#[export] Instance flat_set_lawful {A} (less : A → A → bool) size (c : codec A) ok n :
  Lawful c ok n →
  Lawful (c_flat_set less size c)
    (λ l, (Forall ok l ∧ Z.of_nat (length l) < 2 ^ 32 ∧ (Z.of_nat (length l) * size <? MAX_ARRAY_ALLOC_SIZE) = true) ∧
          StronglySorted (λ x y, less x y = true) l) (S n).
Proof. intros Hc. eapply as_lawful; [by apply vector_lawful|done|]. intros l [Hl Hs]. split; [done|by apply build_sorted]. Qed.

#[export] Instance set_lawful {A} (less : A → A → bool) (c : codec A) ok n :
  Lawful c ok n →
  Lawful (c_set less c)
    (λ l, (Forall ok l ∧ Z.of_nat (length l) < 2 ^ 32 ∧ true = true) ∧ StronglySorted (λ x y, less x y = true) l) (S n).
Proof.
  intros Hc. eapply as_lawful; [by apply (elements_lawful c ok n (λ _, true))|done|].
  intros l [Hl Hs]. split; [done|by apply build_sorted].
Qed.

(** ** Structures *)

#[export] Instance no_field_lawful : Lawful c_no_field (λ _, True) 0.
Proof.
  split; [eauto| |].
  - by intros d d' [] bs rest _ [= <-] _.
  - intros d s [] rest [= ->]. by exists [].
Qed.

#[export] Instance field_lawful {A B} (c1 : codec A) (c2 : codec B) ok1 ok2 n1 n2 :
  Lawful c1 ok1 n1 → Lawful c2 ok2 n2 → Lawful (c_field c1 c2) (λ p, ok1 p.1 ∧ ok2 p.2) (n1 `max` n2).
Proof.
  intros H1 H2. split.
  - intros d [x y] [Hx Hy] Hd. cbn.
    destruct (pack_returns d x Hx) as [b1 ->]; [lia|]. destruct (pack_returns d y Hy) as [b2 Hb2]; [lia|].
    cbn. rewrite Hb2. by eexists.
  - intros d d' [x y] bs rest [Hx Hy] Hp Hd. cbn in Hp.
    apply bind_Ok in Hp as (b1 & Hb1 & Hp). apply bind_Ok in Hp as (b2 & Hb2 & [= <-]).
    rewrite <- app_assoc. unfold c_field, c_unpack.
    rewrite (M_bind_run _ _ _ _ _ (unpack_packed d d' x b1 (b2 ++ rest) Hx Hb1 ltac:(lia))).
    by rewrite (M_bind_run _ _ _ _ _ (unpack_packed d d' y b2 rest Hy Hb2 ltac:(lia))).
  - intros d s [x y] rest (x' & s1 & [b1 ->]%unpack_reads & Hrun)%M_bind_Ok.
    apply M_bind_Ok in Hrun as (y' & s2 & [b2 ->]%unpack_reads & [= <- <- <-]).
    exists (b1 ++ b2). by rewrite <- app_assoc.
Qed.

#[export] Instance pair_lawful {A B} (c1 : codec A) (c2 : codec B) ok1 ok2 n1 n2 :
  Lawful c1 ok1 n1 → Lawful c2 ok2 n2 → Lawful (c_pair c1 c2) (λ p, ok1 p.1 ∧ ok2 p.2) (S (n1 `max` n2)).
Proof. intros H1 H2. unfold c_pair. apply _. Qed.

#[export] Instance object_lawful {A} (fields : codec A) ok n :
  Lawful fields ok n → Lawful (c_object fields) ok (4 + n).
Proof. intros H. unfold c_object. apply _. Qed.

#[export] Instance optional_lawful {A} (c : codec A) ok n :
  Lawful c ok n → Lawful (c_optional c) (λ o, ∀ x, o = Some x → ok x) (S (3 `max` n)).
Proof.
  intros Hc. apply deeper_lawful. split.
  - intros d o Ho Hd. unfold c_pack at 1.
    destruct (pack_returns (c := c_bool) (n := 3) d (bool_decide (is_Some o)) I) as [b ->]; [lia|]. cbn.
    destruct o as [x|]; [|by eexists]. destruct (pack_returns d x (Ho x eq_refl)) as [bs ->]; [lia|]. by eexists.
  - intros d d' o bs rest Ho Hp Hd. unfold c_pack at 1 in Hp.
    apply bind_Ok in Hp as (b & Hb & Hp). unfold c_unpack at 1. destruct o as [x|].
    + apply bind_Ok in Hp as (bs' & Hbs & [= <-]). rewrite <- app_assoc.
      rewrite (M_bind_run _ _ _ _ _ (unpack_packed (c := c_bool) (n := 3) d d' _ b (bs' ++ rest) I Hb ltac:(lia))).
      rewrite bool_decide_true by done.
      by rewrite (M_bind_run _ _ _ _ _ (unpack_packed d d' x bs' rest (Ho x eq_refl) Hbs ltac:(lia))).
    + injection Hp as <-. by rewrite (M_bind_run _ _ _ _ _ (unpack_packed (c := c_bool) (n := 3) d d' _ b rest I Hb ltac:(lia))).
  - intros d s o rest ([] & s1 & [b ->]%unpack_reads & Hrun)%M_bind_Ok.
    + apply M_bind_Ok in Hrun as (x & s2 & [b' ->]%unpack_reads & [= <- <-]). exists (b ++ b'). by rewrite <- app_assoc.
    + injection Hrun as <- <-. eauto.
Qed.

(** ** Variants *)

Class LawfulAlternatives {A} (r : alternatives A) (ok : A → Prop) (n : nat) : Prop := {
  which_count x : (which r x < count r)%nat;
  count_small : Z.of_nat (count r) < 2 ^ 32;
  alternative_returns d x : ok x → (n ≤ d)%nat → ∃ bs, pack_alternative r d x = Ok bs;
  alternative_packed d d' x bs rest :
    ok x → pack_alternative r d x = Ok bs → (n ≤ d')%nat →
    unpack_alternative r d' (which r x) (bs ++ rest) = Ok (x, rest);
  alternative_reads d w s x rest : unpack_alternative r d w s = Ok (x, rest) → ∃ bs, s = bs ++ rest
}.

#[export] Instance no_alternative_lawful : LawfulAlternatives no_alternative (λ _, True) 0.
Proof. by split; intros; try destruct x. Qed.

#[export] Instance or_else_lawful {A B} (c : codec A) (r : alternatives B) ok1 ok2 n1 n2 :
  Lawful c ok1 n1 → LawfulAlternatives r ok2 n2 → TCEq (bool_decide (Z.of_nat (S (count r)) < 2 ^ 32)) true →
  LawfulAlternatives (or_else c r) (λ x, match x with inl a => ok1 a | inr b => ok2 b end) (n1 `max` n2).
Proof.
  intros Hc Hr Hsmall%TCEq_eq%bool_decide_eq_true. split.
  - intros [a|b]; cbn; [lia|]. pose proof (which_count b). lia.
  - done.
  - intros d [a|b] Hok Hd; cbn; [apply pack_returns|apply alternative_returns]; done || lia.
  - intros d d' [a|b] bs rest Hok Hp Hd; cbn in *.
    + by rewrite (M_bind_run _ _ _ _ _ (unpack_packed d d' a bs rest Hok Hp ltac:(lia))).
    + by rewrite (M_bind_run _ _ _ _ _ (alternative_packed d d' b bs rest Hok Hp ltac:(lia))).
  - intros d [|w] s x rest (a & s1 & Ha & [= <- <-])%M_bind_Ok.
    + by apply unpack_reads in Ha.
    + by apply alternative_reads in Ha.
Qed.

#[export] Instance static_variant_lawful {A} (r : alternatives A) ok n :
  LawfulAlternatives r ok n → Lawful (c_static_variant r) ok (S (S n)).
Proof.
  intros Hr. apply deeper_lawful.
  assert (∀ x, uint 32 (Z.of_nat (which r x))) as Hw.
  { intros x. pose proof (which_count x). pose proof (count_small (r := r)). unfold uint. lia. }
  split.
  - intros [|d] x Hx Hd; [lia|]. destruct (alternative_returns d x Hx) as [bs Hbs]; [lia|].
    eexists. cbn. by rewrite Hbs.
  - intros d [|d'] x bs rest Hx Hp Hd; [lia|]. cbn [c_pack] in Hp. apply bind_Ok in Hp as (w & Hpw & Hp).
    destruct d as [|d]; [done|]. cbn [charge] in Hp. apply bind_Ok in Hp as (bs' & Hbs & [= <-]).
    rewrite <- app_assoc. unfold c_unpack at 1.
    rewrite (M_bind_run _ _ _ _ _ (unpack_packed (c := c_unsigned_int) (n := 0) (S d) (S d') _ w (bs' ++ rest) (Hw x) Hpw ltac:(lia))).
    rewrite (proj2 (Z.ltb_lt _ _)) by (pose proof (which_count x); lia). rewrite Nat2Z.id.
    apply (alternative_packed d d'); [done|done|lia].
  - intros d s x rest (w & s1 & [b ->]%unpack_size_reads & Hrun)%M_bind_Ok.
    apply M_bind_Ok in Hrun as (? & ? & [_ ->]%assert_st_Ok & Hrun).
    destruct d as [|d]; [done|]. apply alternative_reads in Hrun as [b' ->].
    exists (b ++ b'). by rewrite <- app_assoc.
Qed.

(** The instances are chosen by the name of the codec; what is accepted, and the depth, follow. *)
#[global] Typeclasses Opaque c_deeper c_as c_raw c_uint c_int64 c_safe c_time_point_sec c_array c_bool c_chars
  c_string c_elements c_vector c_flat_set c_set c_field c_pair c_map c_optional c_static_variant c_no_field c_object.
#[export] Hint Mode Lawful ! ! - - : typeclass_instances.
#[export] Hint Mode LawfulAlternatives ! ! - - : typeclass_instances.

- Directions
From the data above, reproduce word for word the lines running from the line with "Lawful fields ok" to the line with "intros Hc. apply deeper_lawful. split.", ends included.

- Exercise result
  Lawful fields ok n → Lawful (c_object fields) ok (4 + n).
Proof. intros H. unfold c_object. apply _. Qed.

#[export] Instance optional_lawful {A} (c : codec A) ok n :
  Lawful c ok n → Lawful (c_optional c) (λ o, ∀ x, o = Some x → ok x) (S (3 `max` n)).
Proof.
  intros Hc. apply deeper_lawful. split.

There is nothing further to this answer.